The easy job goes to Eric Schlosser, whose Fast Food Nation probably did more to raise the public consciousness about the consequences of industrial agriculture than any other work out there. And because he doesn’t need to do much heavy lifting to make his case, his piece feels a bit phoned in.

“Some people think that chefs shouldn’t speak out on social issues, that they shouldn’t get involved in political causes or try to change our current industrial food system,” Schlosser writes. “Well, everyone’s entitled to his or her opinion. But I think that argument is ridiculous.”

He goes on to ask, “If the people who prepare food every day for a living aren’t qualified to pass judgment on that system, who is?” And then he extols the work of Alice Waters, to be sure the grande dame of socially engaged chefs—but really, we’ve heard all of this before.
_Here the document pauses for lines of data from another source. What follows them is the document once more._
(** * Broadcom STB AVS TMON thermal sensor driver

    A shallow embedding of [drivers/thermal/broadcom/brcmstb_thermal.c]:
    the code/temperature converter, the trip descriptor table, the
    read-modify-write register helpers, the threaded interrupt handler and
    the two callbacks handed to the thermal framework ([get_temp],
    [set_trips]).

    C integers are integers of [Z] with the 32-bit wrap-around written
    out ([u32] for [u32], [s32] for [int]).  The memory-mapped register
    block is a word per byte offset from [tmon_base]; every access the
    driver makes is recorded, in program order, in a trace, together with
    the calls to [thermal_zone_device_update].  The [dev_dbg] and [dev_err]
    messages touch neither the registers nor the zone and are left out. *)

From Stdlib Require Import ZArith Lia List Bool.
From coqutil Require Import Z.bitblast.
Import ListNotations.
Local Open Scope Z_scope.

(** ** Machine integers and kernel macros *)

Module Cint.

(** Value of an [u32] expression: reduction modulo 2^32. *)
Definition u32 (z : Z) : Z := z mod 2 ^ 32.

(** Value of an [int] expression: two's complement wrap-around. *)
Definition s32 (z : Z) : Z := (z + 2 ^ 31) mod 2 ^ 32 - 2 ^ 31.

(** [INT_MAX] of the C implementation ([int] is 32 bits wide). *)
Definition INT_MAX : Z := 2147483647.

(** [~x] on an [u32]. *)
Definition not32 (x : Z) : Z := u32 (Z.lnot x).

(** Modelled from the spec: [BIT] of [linux/bits.h] is not part of the
    sources at hand; the register layout table gives single bit positions
    ("bit 1: HIGH enable; bit 0: LOW enable"), so [BIT n] is the word with
    bit [n] set. *)
Definition BIT (n : Z) : Z := u32 (Z.shiftl 1 n).

(** Modelled from the spec: [GENMASK] of [linux/bits.h] is not part of the
    sources at hand; the register layout table reads [GENMASK(26, 17)] as
    "bits 17-26" and [GENMASK(10, 1)] as "bits 1-10", so [GENMASK h l] is
    the word with bits [l] to [h], both included, set. *)
Definition GENMASK (h l : Z) : Z := u32 (Z.shiftl (Z.ones (h - l + 1)) l).

(** C division of two [int]s truncates toward zero. *)
Definition idiv (n d : Z) : Z := s32 (Z.quot n d).

(** Modelled from the spec: [DIV_ROUND_UP] of [linux/math.h] is not part of
    the sources at hand; the design calls it "round the quotient up
    (ceiling division)".  The kernel macro is [((n) + (d) - 1) / (d)], in
    [int] arithmetic at its one use here; lemma [DIV_ROUND_UP_ceiling]
    below shows that this is the ceiling for the operands the driver
    passes. *)
Definition DIV_ROUND_UP (n d : Z) : Z := idiv (s32 (s32 (n + d) - 1)) d.

(** [EIO] of [errno.h]. *)
Definition EIO : Z := 5.

End Cint.
Import Cint.

(** ** Register map and constants *)

Definition AVS_TMON_STATUS : Z := 0x00.

Definition AVS_TMON_EN_OVERTEMP_RESET : Z := 0x04.
Definition AVS_TMON_EN_OVERTEMP_RESET_msk : Z := BIT 0.

Definition AVS_TMON_RESET_THRESH : Z := 0x08.
Definition AVS_TMON_RESET_THRESH_msk : Z := GENMASK 10 1.
Definition AVS_TMON_RESET_THRESH_shift : Z := 1.

Definition AVS_TMON_INT_IDLE_TIME : Z := 0x10.

Definition AVS_TMON_EN_TEMP_INT_SRCS : Z := 0x14.
Definition AVS_TMON_EN_TEMP_INT_SRCS_high : Z := BIT 1.
Definition AVS_TMON_EN_TEMP_INT_SRCS_low : Z := BIT 0.

Definition AVS_TMON_INT_THRESH : Z := 0x18.
Definition AVS_TMON_INT_THRESH_high_msk : Z := GENMASK 26 17.
Definition AVS_TMON_INT_THRESH_high_shift : Z := 17.
Definition AVS_TMON_INT_THRESH_low_msk : Z := GENMASK 10 1.
Definition AVS_TMON_INT_THRESH_low_shift : Z := 1.

Definition AVS_TMON_TEMP_INT_CODE : Z := 0x1c.
Definition AVS_TMON_TP_TEST_ENABLE : Z := 0x20.

(** Default coefficients *)
Definition AVS_TMON_TEMP_SLOPE : Z := 487.
Definition AVS_TMON_TEMP_OFFSET : Z := 410040.

(** HW related temperature constants *)
Definition AVS_TMON_TEMP_MAX : Z := 0x3ff.
Definition AVS_TMON_TEMP_MIN : Z := -88161.
Definition AVS_TMON_TEMP_MASK : Z := AVS_TMON_TEMP_MAX.

(** [enum avs_tmon_trip_type]; [TMON_TRIP_TYPE_MAX] only counts the entries
    and indexes no descriptor. *)
Inductive avs_tmon_trip_type : Set :=
| TMON_TRIP_TYPE_LOW
| TMON_TRIP_TYPE_HIGH
| TMON_TRIP_TYPE_RESET.

Definition is_low (type : avs_tmon_trip_type) : bool :=
  match type with TMON_TRIP_TYPE_LOW => true | _ => false end.

(** [struct avs_tmon_trip] *)
Record avs_tmon_trip : Set := {
  enable_offs : Z;   (* HW bit to enable the trip *)
  enable_mask : Z;
  reg_offs : Z;      (* HW field to read the trip temperature *)
  reg_msk : Z;
  reg_shift : Z
}.

(** The table [avs_tmon_trips[]], indexed by trip type. *)
Definition avs_tmon_trips (type : avs_tmon_trip_type) : avs_tmon_trip :=
  match type with
  | TMON_TRIP_TYPE_LOW =>
      {| enable_offs := AVS_TMON_EN_TEMP_INT_SRCS;
         enable_mask := AVS_TMON_EN_TEMP_INT_SRCS_low;
         reg_offs := AVS_TMON_INT_THRESH;
         reg_msk := AVS_TMON_INT_THRESH_low_msk;
         reg_shift := AVS_TMON_INT_THRESH_low_shift |}
  | TMON_TRIP_TYPE_HIGH =>
      {| enable_offs := AVS_TMON_EN_TEMP_INT_SRCS;
         enable_mask := AVS_TMON_EN_TEMP_INT_SRCS_high;
         reg_offs := AVS_TMON_INT_THRESH;
         reg_msk := AVS_TMON_INT_THRESH_high_msk;
         reg_shift := AVS_TMON_INT_THRESH_high_shift |}
  | TMON_TRIP_TYPE_RESET =>
      {| enable_offs := AVS_TMON_EN_OVERTEMP_RESET;
         enable_mask := AVS_TMON_EN_OVERTEMP_RESET_msk;
         reg_offs := AVS_TMON_RESET_THRESH;
         reg_msk := AVS_TMON_RESET_THRESH_msk;
         reg_shift := AVS_TMON_RESET_THRESH_shift |}
  end.

(** [struct brcmstb_thermal_of_data], without the callback table [of_ops]. *)
Record brcmstb_thermal_of_data : Set := {
  status_valid_mask : Z;
  status_data_mask : Z;
  status_data_shift : Z
}.

Definition bcm7445_thermal_of_data : brcmstb_thermal_of_data :=
  {| status_valid_mask := BIT 11;
     status_data_mask := GENMASK 10 1;
     status_data_shift := 1 |}.

Definition bcm2711_thermal_of_data : brcmstb_thermal_of_data :=
  {| status_valid_mask := BIT 10;
     status_data_mask := GENMASK 9 0;
     status_data_shift := 0 |}.

(** ** Code/temperature converter *)

(** Convert a HW code to a temperature reading (millidegree celsius).  The
    product is an [u32] product, cast to [int]; the difference is an [int]
    difference.  The zone argument of the C function is not used by it. *)
Definition avs_tmon_code_to_temp (code : Z) : Z :=
  s32 (AVS_TMON_TEMP_OFFSET -
       s32 (u32 (Z.land code AVS_TMON_TEMP_MAX * AVS_TMON_TEMP_SLOPE))).

(** Convert a temperature value (millidegree celsius) to a HW code;
    [low]: round toward the low side. *)
Definition avs_tmon_temp_to_code (temp : Z) (low : bool) : Z :=
  if temp <? AVS_TMON_TEMP_MIN then AVS_TMON_TEMP_MAX
  else if temp >=? AVS_TMON_TEMP_OFFSET then 0
  else if low then
    u32 (DIV_ROUND_UP (s32 (AVS_TMON_TEMP_OFFSET - temp)) AVS_TMON_TEMP_SLOPE)
  else
    u32 (idiv (s32 (AVS_TMON_TEMP_OFFSET - temp)) AVS_TMON_TEMP_SLOPE).

(** The mathematical quotients the design speaks of: the exact quotient
    rounded down and rounded up. *)
Definition floor_div (n d : Z) : Z := n / d.
Definition ceil_div (n d : Z) : Z := - ((- n) / d).

(** ** Device state and the access monad *)

(** What the driver does to the outside world, in program order. *)
Inductive event : Set :=
| EvRead (offs : Z)                 (* __raw_readl(tmon_base + offs) *)
| EvWrite (offs : Z) (val : Z)      (* __raw_writel(val, tmon_base + offs) *)
| EvNotify (arg : Z).               (* thermal_zone_device_update(thermal, arg) *)

(** The register block behind [priv->tmon_base] and the trace so far. *)
Record tmon : Type := {
  regs : Z -> Z;
  trace : list event
}.

Definition M (A : Type) : Type := tmon -> A * tmon.

Definition ret {A} (a : A) : M A := fun s => (a, s).

Definition bind {A B} (m : M A) (k : A -> M B) : M B :=
  fun s => let (a, s') := m s in k a s'.

Notation "x <- m ;; k" := (bind m (fun x => k))
  (at level 61, m at next level, right associativity).
Notation "m ;;; k" := (bind m (fun _ => k))
  (at level 61, right associativity).

Definition log (e : event) (s : tmon) : tmon :=
  {| regs := regs s; trace := trace s ++ [e] |}.

Definition __raw_readl (offs : Z) : M Z :=
  fun s => (regs s offs, log (EvRead offs) s).

(** The register block with the word at [offs] replaced. *)
Definition upd (r : Z -> Z) (offs val : Z) : Z -> Z :=
  fun o => if o =? offs then val else r o.

Definition __raw_writel (val offs : Z) : M unit :=
  fun s => (tt, log (EvWrite offs (u32 val))
                  {| regs := upd (regs s) offs (u32 val);
                     trace := trace s |}).

(** [thermal_zone_device_update] belongs to the thermal framework; the
    driver's call is recorded with its second argument. *)
Definition thermal_zone_device_update (arg : Z) : M unit :=
  fun s => (tt, log (EvNotify arg) s).

(** Result and final state of a run. *)
Definition result {A} (m : M A) (s : tmon) : A := fst (m s).
Definition after {A} (m : M A) (s : tmon) : tmon := snd (m s).

(** The writes of a trace, as (offset, value) pairs in program order. *)
Fixpoint writes (t : list event) : list (Z * Z) :=
  match t with
  | [] => []
  | EvWrite o v :: t' => (o, v) :: writes t'
  | _ :: t' => writes t'
  end.

(** The arguments of the notifications of a trace, in program order. *)
Fixpoint notifications (t : list event) : list Z :=
  match t with
  | [] => []
  | EvNotify a :: t' => a :: notifications t'
  | _ :: t' => notifications t'
  end.

(** The offsets read in a trace, in program order. *)
Fixpoint reads (t : list event) : list Z :=
  match t with
  | [] => []
  | EvRead o :: t' => o :: reads t'
  | _ :: t' => reads t'
  end.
It’s the rhetorical gymnastics engaged in by Jay Rayner—the restaurant critic for the U.K.Observer, who is tasked with articulating the opposing view—that are far more fun to watch.

“In recent years, a bizarre, albeit well intentioned, movement has sprung up,” he writes. “It portrays the high-end chef not merely as someone who knocks up a bit of dinner for rich people, but as an agent of social change; as someone who can make a cultural, political, and environmental difference.”

Rayner concedes that “the impulse to be involved in making the world a better place is a good one.”

“Only the most self-absorbed of us has no involvement whatsoever in community action of some sort, and chefs are people, too,” he writes. His quibble, he says, is with “the belief that there is something specific about cooking in luxury kitchens, in taking massively extravagant ingredients and processing them into finely honed dishes for people with big bank balances, that provides a unique skill set with a wider application.”

“The reality is that in the battle to feed the coming nine billion, a good recipe for coq au vin is of no use at all,” Rayner writes.

But that becomes a bit like arguing that because the sort of chefs whose Michelin-starred eateries tend to cater to a clientele that Rayner describes as “wretched, sneering, status-obsessed, gold-card-carrying narcissists, with scant interest in the food on the table before them” can’t solve all the world’s myriad food-related problems, they shouldn’t attempt to contribute to the solutions to any of them.

Schlosser, for his part, says as much: “In the world’s most privileged countries, there’s this notion that somehow you have to be perfect and pure, you have to devote your life entirely to helping the poor, or it’s not worth doing anything at all.”

But beyond whatever impact any given chef can have in addressing the environmental havoc wreaked by industrial-scale agriculture or the public health consequences of too much processed junk, it may arguably be their passion for food­—for good, quality, sustainably grown ingredients capable of producing a sort of rapture on the tongue—that is their most worthy contribution to the public psyche vis-à-vis what we eat.

Yes, as Rayner points out, the cultlike emphasis on, say, “local” can be misguided (the lion’s share of the environmental impact of food is associated with how it’s produced, not how far it’s shipped), but I can’t help thinking that having a chorus of voices out there reminding us what it really means for food to be “wholesome,” “fresh,” and “natural” in defiance of big food’s Orwellian use of such terms as mere labels is only a good thing.